WORK ORDER: In full and without deviation, reproduce the records that follow.

[Saved entries]
......

(** X18.  The speed button cycles 0.5, 1, 1.5, 2 and wraps: from a state
    whose speed is one of the four (the initial 1.0 is), any number of
    presses leaves a speed among the four, four more presses give the
    same state again, and nothing but [playbackSpeed] ever changes. *)
Theorem speed_button_cycles (n : nat) (s : AudioPlayerState) :
  button_speed (playbackSpeed s) ->
  button_speed (playbackSpeed (pressSpeed n s)) /\
  pressSpeed (4 + n) s = pressSpeed n s /\
  pressSpeed n s = setPlaybackSpeedState (playbackSpeed (pressSpeed n s)) s.
Proof.
  intros Hs.
  assert (Hspeed : forall k, playbackSpeed (pressSpeed k s)
                             = Nat.iter k nextSpeed (playbackSpeed s)).
  { intros k. destruct (pressSpeed_eq k s) as [-> | [-> ->]]; reflexivity. }
  assert (Hstate : forall k, pressSpeed k s
                             = setPlaybackSpeedState (playbackSpeed (pressSpeed k s)) s).
  { intros k. destruct (pressSpeed_eq k s) as [-> | [-> ->]]; [reflexivity|].
    simpl. now destruct s. }
  split; [|split].
  - rewrite Hspeed. now apply iter_button.
  - rewrite (Hstate (4 + n)%nat), (Hstate n), !Hspeed. f_equal.
    change (Nat.iter (4 + n) nextSpeed (playbackSpeed s))
      with (nextSpeed (nextSpeed (nextSpeed (nextSpeed
              (Nat.iter n nextSpeed (playbackSpeed s)))))).
    apply nextSpeed_period. now apply iter_button.
  - apply Hstate.
Qed.

Lemma speed_button_cycles_witness :
  playbackSpeed (pressSpeed 3 initialState) = JSNum.dyadic 1 (-1) /\
  pressSpeed 4 initialState = initialState.
Proof.
  split; [reflexivity|].
  apply (proj1 (proj2 (speed_button_cycles 0 initialState
                         (or_intror (or_introl eq_refl))))).
Defined.

(** ** Subscriptions *)

Lemma has_In x s : JSSet.has x s = true <-> In x s.
Proof.
  unfold JSSet.has. rewrite existsb_exists. split.
  - intros (y & Hy & Heq). apply String.eqb_eq in Heq. now subst.
  - intros H. exists x. split; [assumption|apply String.eqb_refl].
Qed.

Lemma has_false x s : JSSet.has x s = false <-> ~ In x s.
Proof.
  rewrite <- has_In. destruct (JSSet.has x s); split; intros; congruence.
Qed.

......

ANSWER AREA:
(** X18.  The speed button cycles 0.5, 1, 1.5, 2 and wraps: from a state
    whose speed is one of the four (the initial 1.0 is), any number of
    presses leaves a speed among the four, four more presses give the
    same state again, and nothing but [playbackSpeed] ever changes. *)
Theorem speed_button_cycles (n : nat) (s : AudioPlayerState) :
  button_speed (playbackSpeed s) ->
  button_speed (playbackSpeed (pressSpeed n s)) /\
  pressSpeed (4 + n) s = pressSpeed n s /\
  pressSpeed n s = setPlaybackSpeedState (playbackSpeed (pressSpeed n s)) s.
Proof.
  intros Hs.
  assert (Hspeed : forall k, playbackSpeed (pressSpeed k s)
                             = Nat.iter k nextSpeed (playbackSpeed s)).
  { intros k. destruct (pressSpeed_eq k s) as [-> | [-> ->]]; reflexivity. }
  assert (Hstate : forall k, pressSpeed k s
                             = setPlaybackSpeedState (playbackSpeed (pressSpeed k s)) s).
  { intros k. destruct (pressSpeed_eq k s) as [-> | [-> ->]]; [reflexivity|].
    simpl. now destruct s. }
  split; [|split].
  - rewrite Hspeed. now apply iter_button.
  - rewrite (Hstate (4 + n)%nat), (Hstate n), !Hspeed. f_equal.
    change (Nat.iter (4 + n) nextSpeed (playbackSpeed s))
      with (nextSpeed (nextSpeed (nextSpeed (nextSpeed
              (Nat.iter n nextSpeed (playbackSpeed s)))))).
    apply nextSpeed_period. now apply iter_button.
  - apply Hstate.
Qed.

Lemma speed_button_cycles_witness :
  playbackSpeed (pressSpeed 3 initialState) = JSNum.dyadic 1 (-1) /\
  pressSpeed 4 initialState = initialState.
Proof.
  split; [reflexivity|].
  apply (proj1 (proj2 (speed_button_cycles 0 initialState
                         (or_intror (or_introl eq_refl))))).
Defined.

(** ** Subscriptions *)

Lemma has_In x s : JSSet.has x s = true <-> In x s.
Proof.
  unfold JSSet.has. rewrite existsb_exists. split.
  - intros (y & Hy & Heq). apply String.eqb_eq in Heq. now subst.
  - intros H. exists x. split; [assumption|apply String.eqb_refl].
Qed.

Lemma has_false x s : JSSet.has x s = false <-> ~ In x s.
Proof.
  rewrite <- has_In. destruct (JSSet.has x s); split; intros; congruence.
Qed.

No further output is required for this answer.